I've been trying to find out which one is my gold angelfish, so then I can figure out which sex it is.. My angelfish right now is about 4-5" so it is still growing rapidly, I just feed them flake foods, and I don't know if there is something else that also helps promote angelfish growth.. will live plants help?


----------



## petlover516 (Nov 12, 2008)

male angels, like most cichlids, develop a hump on there head with age.


----------



## DarkRevoultions (Sep 5, 2008)

I see. So then what does the hump look like?? 

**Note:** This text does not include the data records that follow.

(* ===== verification/CronTheory.v ===== *)
(** The hourly task: it finds every user of the user service, and leaves a job under way
    for each of them. *)
From S2P Require Export JobLiveness ProfileService.

(** ** Jobs under way *)

(** A job over all the platforms of the user is queued or running. *)
Definition under_way (u : Z) (d : core_db) : Prop :=
  exists j, j ∈ rows (jobs d) /\ active_conflict u "" j = true.

Lemma under_way_update v u p q t d : v <> u -> under_way v d ->
  under_way v (set_table (update_match (fun j => active_conflict u p j && q j) (job_fail stale_error t) (jobs d)) d).
Proof.
  intros Hne (j & Hj & Ha). exists j. split; [|done]. apply elem_of_update. exists j. split; [done|].
  unfold visible. simpl. unfold active_conflict at 1. rewrite bool_decide_false; [done|].
  unfold active_conflict in Ha. bool_cases. congruence.
Qed.

Lemma Do_under_way u n s r w : healthy w ->
  wp (spider_Do u n s r "") (fun o w' => is_val o = true /\ healthy w' /\ under_way u (w_db w')
        /\ forall v, under_way v (w_db w) -> under_way v (w_db w')) w.
Proof.
  intros Hw. unfold spider_Do, findActiveJob, expireStaleActiveJobs. repeat wp_step. cbn [w_db set_db tick fst snd].
  set (d1 := set_table _ (w_db w)).
  assert (forall v, v <> u -> under_way v (w_db w) -> under_way v d1) as Hd1 by (intros; by apply under_way_update).
  assert (forall d2, under_way u d2 -> (forall j, j ∈ rows (jobs d1) -> j ∈ rows (jobs d2)) ->
    forall v, under_way v (w_db w) -> under_way v d2) as Hlift.
  { intros d2 Hu Hin v Hv. destruct (decide (v = u)) as [->|Hne]; [done|].
    destruct (Hd1 v Hne Hv) as (j & Hj & ?). exists j. auto. }
  match goal with |- context [latest_job ?q ?d] => destruct (latest_job q d) as [job|] eqn:E end.
  - apply latest_job_in, elem_of_select in E as (Hin & _ & Ha). repeat wp_step.
    assert (under_way u d1) as Hu by by exists job. split_and!; [done|by eauto with golang|done|]. by apply Hlift.
  - repeat wp_step. unfold publish, publish_with, channel, publishToQueue. repeat wp_step.
    set (d2 := set_queue _ _). assert (under_way u d2) as Hu.
    { eexists. split; [apply elem_of_insert; by right|]. unfold active_conflict, is_active, conflicts. cbn.
      by rewrite bool_decide_true. }
    split_and!; [done|by eauto with golang|done|]. apply Hlift; [done|].
    intros j Hj. apply elem_of_insert. by left.
Qed.

Lemma cron_loop ids : forall w, healthy w ->
  wp (for_each ids (fun v => spider_Do v false "cron" 0 "";; mret ()))
     (fun _ w' => forall v, v ∈ ids \/ under_way v (w_db w) -> under_way v (w_db w')) w.
Proof.
  induction ids as [|u ids IH]; intros w Hw; cbn [for_each].
  - apply wp_ret. intros v [Hv|Hv]; [by apply not_elem_of_nil in Hv | done].
  - do 2 apply wp_bind. eapply wp_mono; [by apply (Do_under_way u false "cron" 0)|].
    intros [a|e] w1 (Ho & Hw1 & Hu & Hkeep); [|done]. cbn. eapply wp_mono; [by apply IH|].
    intros o w2 Hall v [[->|Hv]%elem_of_cons|Hv]; apply Hall; auto.
Qed.

(** ** The users *)

(** The user service in the state [uw], as the task reaches it. *)
Definition lister_of `{CoreDataRPC} (uw : world user_db) : ProfileLister :=
  {| cron_dial _ := Val ();
     GetUsers p _ := match (svc_GetList None 100 p uw).1 with
                     | Val (l, total) => Val (total, map lp_UserId l)
                     | Exn e => Exn e
                     end |}.

Section everyone.
Context `{CoreDataRPC} (uw : world user_db).
Hypothesis calls_work : healthy uw.
Hypothesis core_answers : coreDataRPC = Val ().
Hypothesis times_answer : forall us, exists b m, LastSubmitTime us = Val b /\ decode_times b = Val m.

(** The accounts in the order of the list. *)
Definition accounts : list user := merge_sort (asc_by u_ID) (select (fun _ => true) (users (w_db uw))).
Hypothesis not_too_many : Z.of_nat (length accounts) < 2 ^ 62.

Lemma accounts_count : count_match (fun _ => true) (users (w_db uw)) = Z.of_nat (length accounts).
Proof. unfold accounts. rewrite merge_sort_Permutation. done. Qed.

(** Page [p] of the list. *)
Lemma GetUsers_page (p : nat) n : Z.of_nat p * 100 < 2 ^ 63 ->
  @GetUsers (lister_of uw) (Z.of_nat (S p)) n
  = Val (Z.of_nat (length accounts), map u_ID (limit_rows 100 (offset_rows (Z.of_nat p * 100) accounts))).
Proof.
  intros Hp. cbn [GetUsers lister_of].
  assert (wp (svc_GetList None 100 (Z.of_nat (S p))) (fun o _ => match o with
      | Val (l, total) => total = Z.of_nat (length accounts)
          /\ map lp_UserId l = map u_ID (limit_rows 100 (offset_rows (Z.of_nat p * 100) accounts))
      | Exn _ => False end) uw) as Hwp.
  { unfold svc_GetList, profile_GetList, find_page. rewrite core_answers. repeat wp_step. cbn [fst snd].
    match goal with |- context [LastSubmitTime ?us] => destruct (times_answer us) as (b & m & -> & Hm) end.
    unfold of_outcome. repeat wp_step. rewrite Hm. repeat wp_step. split; [apply accounts_count|].
    rewrite !map_map. cbn. do 3 f_equal. change (w_db (tick uw)) with (w_db uw).
    rewrite (wrap_int64_id (Z.of_nat (S p) - 1)) by (unfold in_int64; lia). rewrite wrap_int64_id by (unfold in_int64; lia).
    f_equal. lia. }
  unfold wp in Hwp. destruct (svc_GetList None 100 (Z.of_nat (S p)) uw).1 as [[l total]|e]; [|done].
  by destruct Hwp as [-> ->].
Qed.

Lemma more_pages_run k : forall s w, (Z.of_nat (s + k) * 100 < 2 ^ 63) ->
  (@more_pages (lister_of uw) core_db (map Z.of_nat (seq (S s) k)) w).1
  = Val (map u_ID (concat (map (fun p => limit_rows 100 (offset_rows (Z.of_nat p * 100) accounts)) (seq s k)))).
Proof.
  induction k as [|k IH]; intros s w Hs; [done|]. cbn [seq map more_pages]. unfold mbind, M_bind, attempt, remote.
  rewrite GetUsers_page by lia. cbn [fst snd]. specialize (IH (S s) (tick w)).
  destruct (@more_pages (lister_of uw) core_db (map Z.of_nat (seq (S (S s)) k)) (tick w)) as [o w']. cbn in *.
  rewrite IH by lia. cbn. by rewrite map_app.
Qed.

Lemma getUserIds_run w : (@getUserIds (lister_of uw) core_db w).1 = Val (map (fun u => wrap_int64 (u_ID u)) accounts).
Proof.
  set (N := length accounts) in *.
  assert (total_pages (Z.of_nat N) = (Z.of_nat N + 99) / 100) as Htp.
  { unfold total_pages. rewrite wrap_int64_id by (unfold in_int64; lia). apply Z.quot_div_nonneg; lia. }
  unfold getUserIds, mbind, M_bind, attempt, remote. change (@cron_dial (lister_of uw)) with (fun _ : nat => Val ()). cbn [fst snd].
  change 1 with (Z.of_nat 1) at 1. rewrite GetUsers_page by lia.
  fold N. set (K := Z.to_nat (total_pages (Z.of_nat N) - 1)).
  pose proof (Z.mod_pos_bound (Z.of_nat N + 99) 100). pose proof (Z.div_mod (Z.of_nat N + 99) 100).
  assert (Z.of_nat (1 + K) * 100 < 2 ^ 63) as Hb by (subst K; rewrite Htp; lia).
  pose proof (more_pages_run K 1 (tick (tick w))) as Hm.
  destruct (@more_pages (lister_of uw) core_db (map Z.of_nat (seq 2 K)) (tick (tick w))) as [o w']. cbn in Hm.
  rewrite Hm by done. cbn. f_equal. rewrite <- map_app, map_map.
  pose proof (pages_concat 100 accounts (S K)) as Hp. cbn [seq map concat] in Hp. rewrite Hp by lia.
  rewrite take_ge; [done|]. fold N. subst K. rewrite Htp. lia.
Qed.

Lemma cron_covers w u : healthy w -> u ∈ accounts -> in_int64 (u_ID u) ->
  under_way (u_ID u) (w_db (@cron_hourly (lister_of uw) w).2).
Proof.
  intros Hw Hu Hfit. unfold cron_hourly, mbind, M_bind. pose proof (getUserIds_run w) as Hrun.
  assert (steady (@getUserIds (lister_of uw) core_db)) as Hs by solve_steady. destruct (Hs w) as [Hf _].
  destruct (@getUserIds (lister_of uw) core_db w) as [o w1]. cbn in *. subst o. apply cron_loop.
  - intros n. rewrite Hf. apply Hw.
  - left. apply list_elem_of_fmap. exists u. by rewrite wrap_int64_id.
Qed.
End everyone.

Lemma elem_of_accounts uw u : u ∈ rows (users (w_db uw)) -> u_deleted u = false -> u ∈ accounts uw.
Proof.
  intros Hu Hl. unfold accounts. rewrite merge_sort_Permutation. apply elem_of_select. split_and!; [done| |done].
  simpl. by rewrite Hl.
Qed.

Lemma accounts_length uw : (length (accounts uw) <= length (rows (users (w_db uw))))%nat.
Proof. unfold accounts. rewrite merge_sort_Permutation. apply List.filter_length_le. Qed.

Does it look like a hump that reaches the snout? or a hump and them a small snout where the mouth is. Sorry, it's kind of hard for me to explain xD 










I hope this can help you identify it xD


----------



## petlover516 (Nov 12, 2008)

i cannot see clearly, but it looks like a male. try getting a side-view. btw, what is it suppost to mean when people type "XD"?


----------



## comler (Mar 10, 2009)

petlover516 said:


> btw, what is it suppost to mean when people type "XD"?

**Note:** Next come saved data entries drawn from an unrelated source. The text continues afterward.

(* ===== verification/SystemProps.v ===== *)
(** The properties of the core-data service as a running system: its handlers, its
    worker and its hourly task together, with instances on concrete runs. *)
From S2P Require Export CronTheory ContestProps OpsProps TokenProps.

(** ** Sample services *)

#[export] Existing Instances sample_pages sample_users | 100.
#[export] Instance sample_fetchers : Fetchers | 100 := fetching fetched.
#[export] Instance sample_lister : ProfileLister | 100 := lister_of (world_of sample_db).

(** ** States *)

Section system_states.
Context `{Fetchers} `{RateLimit} `{Jsonb} `{Collation} `{ContestPages} `{UserService} `{ProfileLister}.
Context `{Gob (list PlatformPeriodCount)} `{Gob (PeriodSubmitCount * PeriodAcCount)} `{Gob SubmitLog} `{Gob ContestLog}.


End system_states.

(** What a call leaves, in a run without failures. *)
Definition after (r : core_call) (d : core_db) : core_db := w_db (serve_core r (world_of d)).2.

(** User 7 binds an account, whose job the worker carries out; then 8 does, whose job
    is left on the queue. *)
Definition bound : core_db := after (CoSetSpider (sample_ctx 7 RoleUser) 7 "QOJ" " ann ") empty_core.
Definition loaded : core_db := after (CoDeliver 0) bound.
Definition waiting : core_db := after (CoSetSpider (sample_ctx 8 RoleUser) 8 "QOJ" "bob") loaded.

Lemma reach_after ok r d : core_reachable ok d -> ok (world_of d) -> core_reachable ok (after r d).
Proof. intros Hd Hok. unfold after. exact (core_serve ok r (world_of d) Hd Hok). Qed.

Lemma in_world (P : core_db -> Prop) d : P d -> P (w_db (world_of d)).
Proof. done. Qed.
Lemma fit_world d : numbers_fit d -> healthy (world_of d) /\ numbers_fit (w_db (world_of d)).
Proof. done. Qed.

Lemma bound_queue : spider_queue bound = [Event 7 true 1 "QOJ"].
Proof. vm_compute. reflexivity. Qed.
Lemma waiting_queue : spider_queue waiting = [Event 8 true 2 "QOJ"].
Proof. vm_compute. reflexivity. Qed.


Lemma fit_one d e : spider_queue d = [e] -> in_int64 (e_UserId e) -> in_int64 (e_JobId e) -> numbers_fit d.
Proof. intros Hq Hu Hj e' He. rewrite Hq in He. by apply list_elem_of_singleton in He as ->. Qed.

Lemma fit_none d : spider_queue d = [] -> numbers_fit d.
Proof. intros Hq e He. rewrite Hq in He. by apply not_elem_of_nil in He. Qed.

Lemma waiting_reachable :
  core_reachable (fun w => healthy w /\ numbers_fit (w_db w)) waiting /\ numbers_fit waiting.
Proof.
  assert (numbers_fit empty_core) as He by (apply fit_none; reflexivity).
  assert (numbers_fit bound) as Hb by (eapply fit_one; [exact bound_queue | done | done]).
  assert (numbers_fit loaded) as Hl by (apply fit_none; vm_compute; reflexivity).
  split; [|eapply fit_one; [exact waiting_queue | done | done]].
  unfold waiting. apply reach_after; [|exact (fit_world _ Hl)].
  unfold loaded. apply reach_after; [|exact (fit_world _ Hb)].
  unfold bound. apply reach_after; [|exact (fit_world _ He)]. apply core_start.
Qed.


(** ** The hourly task *)

(** C12: when no call fails, the hourly task leaves a refresh of all platforms queued or
    running for every account of the user service: the pages it asks [GetList] for are
    all the accounts, and what it does for one account takes nothing from another. *)
Theorem cron_reaches_everyone `{CoreDataRPC} (uw : world user_db) (w : world core_db) (u : user) :
  healthy uw -> healthy w -> coreDataRPC = Val () ->
  (forall us, exists b m, LastSubmitTime us = Val b /\ decode_times b = Val m) ->
  Z.of_nat (length (rows (users (w_db uw)))) < 2 ^ 62 ->
  u ∈ rows (users (w_db uw)) -> u_deleted u = false -> in_int64 (u_ID u) ->
  under_way (u_ID u) (w_db (@cron_hourly (lister_of uw) w).2).
Proof.
  intros Huw Hw Hrpc Htimes Hlen Hu Hlive Hfit. pose proof (accounts_length uw).
  apply cron_covers; [done..|lia|done| |done]. by apply elem_of_accounts.
Qed.

Lemma cron_reaches_everyone_witness :
  under_way 2 (w_db (@cron_hourly (lister_of (world_of sample_db)) (world_of sample_core)).2)
  /\ length (spider_queue (w_db (@cron_hourly (lister_of (world_of sample_db)) (world_of sample_core)).2)) = 4%nat.
Proof.
  split; [|vm_compute; reflexivity].
  apply (cron_reaches_everyone (world_of sample_db) (world_of sample_core) (sample_user 2 1 RoleUser "bob"));
    try done.
  - intros us. by exists "", ∅.
  - set_solver.
Defined.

Tyler - I think that is supposed to be a "laughing face" - meant to replace "LOL".


----------



## DarkRevoultions (Sep 5, 2008)

comler said:


> Tyler - I think that is supposed to be a "laughing face" - meant to replace "LOL".


yeah


----------



## Alasse (Mar 12, 2009)

The hump is not always correct either....the only true way to know if they are male or female is when the breeding tubes are visible


----------



## Alasse (Mar 12, 2009)

Pic of a male and female, back angel is the male









female angel









female angel









male angel









male angel (scuse his finnage, this is when i first got him, all finnage is now beautiful)


----------



## DarkRevoultions (Sep 5, 2008)

Oh thanks Alaase for showing me the pictures 

I am pretty sure now that my angel is a female. So then I just need to get her a male  although she is just aggressive to new fishes :S and sometimes her own tank mates.


----------



## Fishboydanny1 (Jun 13, 2008)

my male and female angels are easy to tell apart.... I'll post pics of them as soon as I get off grounding


----------



## DarkRevoultions (Sep 5, 2008)

Fishboydanny1 said:


> my male and female angels are easy to tell apart.... I'll post pics of them as soon as I get off grounding


Woah your grounded?? your like 14 or something?? most people in their early teens get grounded :S 

I never did haha!! because my parents were way too busy to even watch me, so i was pretty much like a "do what ever I want person, just don't get into trouble with the police" kinda guy ha ha

Also, when are you out of being grounded??


----------



## COBettaCouple (Mar 24, 2009)

I'll usually look at their snouts to get a pretty good guess on Angels. They can be pretty aggressive with a newcomer, so we try to find a potential mate of the same size or as close as we can.


----------



## Fishboydanny1 (Jun 13, 2008)

I'm 15, turning 16 in early april... had fish all my life though... I just got off grounding today, so maybe I can take pictures of my veil angels (silvers, marbles, and a breeding pair.) and post pictures.


----------



## petlover516 (Nov 12, 2008)

feel sorry for u, fishboy. im only 11 and already have been grounded a few times, but not as much as some of the kids in my class. usually its because of arguing on this forum, which puts my mind off schoolwork.  love to see the pics!


----------



## Alasse (Mar 12, 2009)

Professionals vent them to find sex or wait to see breeding tubes.

I'm sorry but the other ways mentioned are myths and not fully reliable


----------